Je me suis heurté à un mur quand j'ai demandé à Robert Barry de me parler de ses deux premiers livres d'artistes, qui précédèrent One Billion Dots. La première fois que j'ai essayé, rappelant leurs titres, les noms des éditeurs et dates de publication, et lui demandant simplement quelles sortes de livres ils étaient, il me répondit : « artist books, black text on white paper 28 ». Trop court, je revins à la charge en lui demandant de me les décrire. Voici ce qu'il me répondit la seconde fois : « no, not more than I have. How can you possibly know the work of art unless you have seen it? If they are important to your work you will have to find them. How do you know about them? When you see them you can ask questions. A description is incomplete and can be misleading 29. »
Tout commentaire peut être mis au crédit de la documentation et donc à son débit si celle-ci est jugée encombrante parce qu'elle peut déplacer l'attention et causer une distraction par rapport aux intentions de l'artiste.
Pour signaler une œuvre, Barry et Siegelaub n'ont pas tort, l'unique mention de son existence dans une liste en fin de catalogue est suffisante. Dans ces conditions, bien sûr, on peut passer à côté d'elle sans la remarquer, mais puisque l'essentiel est qu'elle existe, cela ne vaut-il pas mieux que de la voir ou de la décrire en se méprenant gravement sur son compte ? « Toute chose qu'on nomme n'est déjà plus tout à fait la même, elle a perdu son innocence. Si vous nommez la conduite d'un individu vous la lui révélez : [...] son geste furtif [...] se met à exister énormément, à exister pour tous, [...] il prend des dimensions nouvelles, il est récupéré30. » Pour mon compte personnel, je préfère d'abord me passer de commentaire pour découvrir une exposition. Tout commentaire est par nature intrusif et additionnel. Or, le plus suspect des commentaires, additionnel tout de même, est certainement celui qui ne se prétend plein que de la substance de l'œuvre dont il parle. L'espace critique se dilate ou disparaît complètement, c'est selon, avec l'Art Conceptuel. Pour Barry, il s'évapore. À la très pertinente question « What about the question of judgment, whether a piece is good or bad ? », que lui pose Patricia Norvell, il a une réponse imparable et désarmante : « I don't even think that there'll be that judgment. I think that the whole definition of art will be changing. The thing just is. I mean, how can you criticize a carrier wave? How do you criticize inert gaz? 31 » L'œuvre disparaît en tant qu'objet, mais Robert Barry la réduit étonnamment ici à ses composants matériels. C'est peut-être pour cette raison qu'il choisit des composants quasi immatériels justement : du gaz, des chiffres et des ondes radios... Sa contribution ne peut toutefois se réduire à une actualisation du ready-made.

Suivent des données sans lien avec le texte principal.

(** [src/LuaJitBytecode.cpp:923-928] bcwrite_ktabk *)
Definition write_ktab_num (d : dbl) : bytes :=
  writeByte BCDUMP_KTAB_NUM ++ bcwrite_uleb128 (TValue_lo d) ++ bcwrite_uleb128 (TValue_hi d).

(** [src/LuaJitBytecode.cpp:891-929] bcwrite_ktabk *)
Definition bcwrite_ktabk (v : QVariant) (narrow : bool) : bytes :=
  match v with
  | QByteArray str => bcwrite_uleb128 (BCDUMP_KGC_STR + Z.of_nat (length str)) ++ str
  | QInt k => writeByte BCDUMP_KTAB_INT ++ bcwrite_uleb128 (u32 k)
  | QBool b => if b then writeByte BCDUMP_KTAB_TRUE else writeByte BCDUMP_KTAB_FALSE
  | QInvalid => writeByte BCDUMP_KTAB_NIL
  | _ =>
      let d := toDouble v in
      match (if narrow then narrowed d else None) with
      | Some k => writeByte BCDUMP_KTAB_INT ++ bcwrite_uleb128 (u32 k)
      | None => write_ktab_num d
      end
  end.

(** [QByteArray::replace]: every occurrence of [pat], from the left. *)
Fixpoint replace_loop (fuel : nat) (pat by_ s : bytes) : bytes :=
  match fuel, s with
  | S fuel, c :: s' =>
      if bool_decide (take (length pat) s = pat)
      then by_ ++ replace_loop fuel pat by_ (drop (length pat) s)
      else c :: replace_loop fuel pat by_ s'
  | _, _ => s
  end.
Definition qreplace (pat by_ s : bytes) : bytes := replace_loop (length s) pat by_ s.

(** The replacements, in the order they are made.
    [src/LuaJitBytecode.cpp:933-942] unescape *)
Definition unescapes : list (bytes * bytes) := [
  ([x5c; x5c], [x5c]);
  ([x5c; "n"%byte], [x0a]);
  ([x5c; "a"%byte], [x07]);
  ([x5c; "b"%byte], [x08]);
  ([x5c; "f"%byte], [x0c]);
  ([x5c; "r"%byte], [x0d]);
  ([x5c; "t"%byte], [x09]);
  ([x5c; "v"%byte], [x0b]);
  ([x5c; x22], [x22]);
  ([x5c; x27], [x27])].

(** [src/LuaJitBytecode.cpp:931-944] unescape *)
Definition unescape (str : bytes) : bytes :=
  foldl (fun s r => qreplace (fst r) (snd r) s) str unescapes.

(** [QVariant::toByteArray] *)
Definition toByteArray (v : QVariant) : bytes :=
  match v with
  | QByteArray s => s
  | QText s => toUtf8 s
  | _ => other_toByteArray v
  end.

(** [src/LuaJitBytecode.cpp:957-978] writeObjConsts *)
Definition write_table (hash : list (QVariant * QVariant)) (arr : list QVariant) : bytes :=
  bcwrite_uleb128 BCDUMP_KGC_TAB ++
  bcwrite_uleb128 (if bool_decide (arr = []) then 0 else Z.of_nat (length arr) + 1) ++
  bcwrite_uleb128 (Z.of_nat (length hash)) ++
  (if bool_decide (arr = []) then []
   else bcwrite_ktabk QInvalid true ++ concat (map (fun v => bcwrite_ktabk v true) arr)) ++
  concat (map (fun e => bcwrite_ktabk (fst e) false ++ bcwrite_ktabk (snd e) true)
            (hash_order hash)).

(** Nothing is written for a value of another type.
    [src/LuaJitBytecode.cpp:950-979] writeObjConsts *)
Definition writeObjConst (v : QVariant) : bytes :=
  if isString v then
    let str := unescape (toByteArray v) in
    bcwrite_uleb128 (BCDUMP_KGC_STR + Z.of_nat (length str)) ++ str
  else
    match v with
    | QFuncRef _ => bcwrite_uleb128 BCDUMP_KGC_CHILD
    | QConstTable hash arr => write_table hash arr
    | _ => []
    end.

(** [src/LuaJitBytecode.cpp:946-982] writeObjConsts *)
Definition writeObjConsts (l : list QVariant) : bytes := concat (map writeObjConst l).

Robert Barry est encore imprégné du travail sur la grille qu'il a entrepris en tant que peintre depuis 1962 quand il conçoit le One Million Dots et le One Billion Dots. Sa première exposition personnelle, à la Westerly Gallery, à New York, en 1964, s'inscrit dans une perspective minimaliste. Il y présente des tableaux monochromes dont le « motif » carré répété régulièrement intervient en creux, comme une réserve dans un aplat de couleur. L'année suivante, il participe au même endroit à une exposition de groupe. Lawrence Weiner y remarque un de ses dessins avant d'en parler à Siegelaub. Il se trouve que Barry connaissait déjà ce dernier dont la galerie était dans les parages.
Les peintures de 1964 et le One Million Dots n'ont peut-être en commun que l'organisation des motifs répétitifs. Le Xerox Book est un multiple, comme son nom l'indique. Le One Billion Dots est une œuvre unique, mais qui procède de la répétition de 40 000 points par page sur 25 000 pages. L'automaticité et la démesure font la différence. Tout ce qui reste d'autographe, si on peut le dire ainsi, dans les livres, c'est la consultation à laquelle ils invitent. Car même si ce qui intéresse Barry dans le livre, c'est l'idée du livre, cette idée se veut palpable : « I like books. I like the idea of holding them and turning pages. It creates a physical experience, a personal time. The artist book is about being a book. It is about turning pages, going back and forth and controlling time and space 32. » L'idée du livre, ce n'est sans doute pas tout à fait le livre. Mais a-t-on le choix ? D'un livre, peut-on faire une autre expérience que celle de l'idée qu'on s'en fait ?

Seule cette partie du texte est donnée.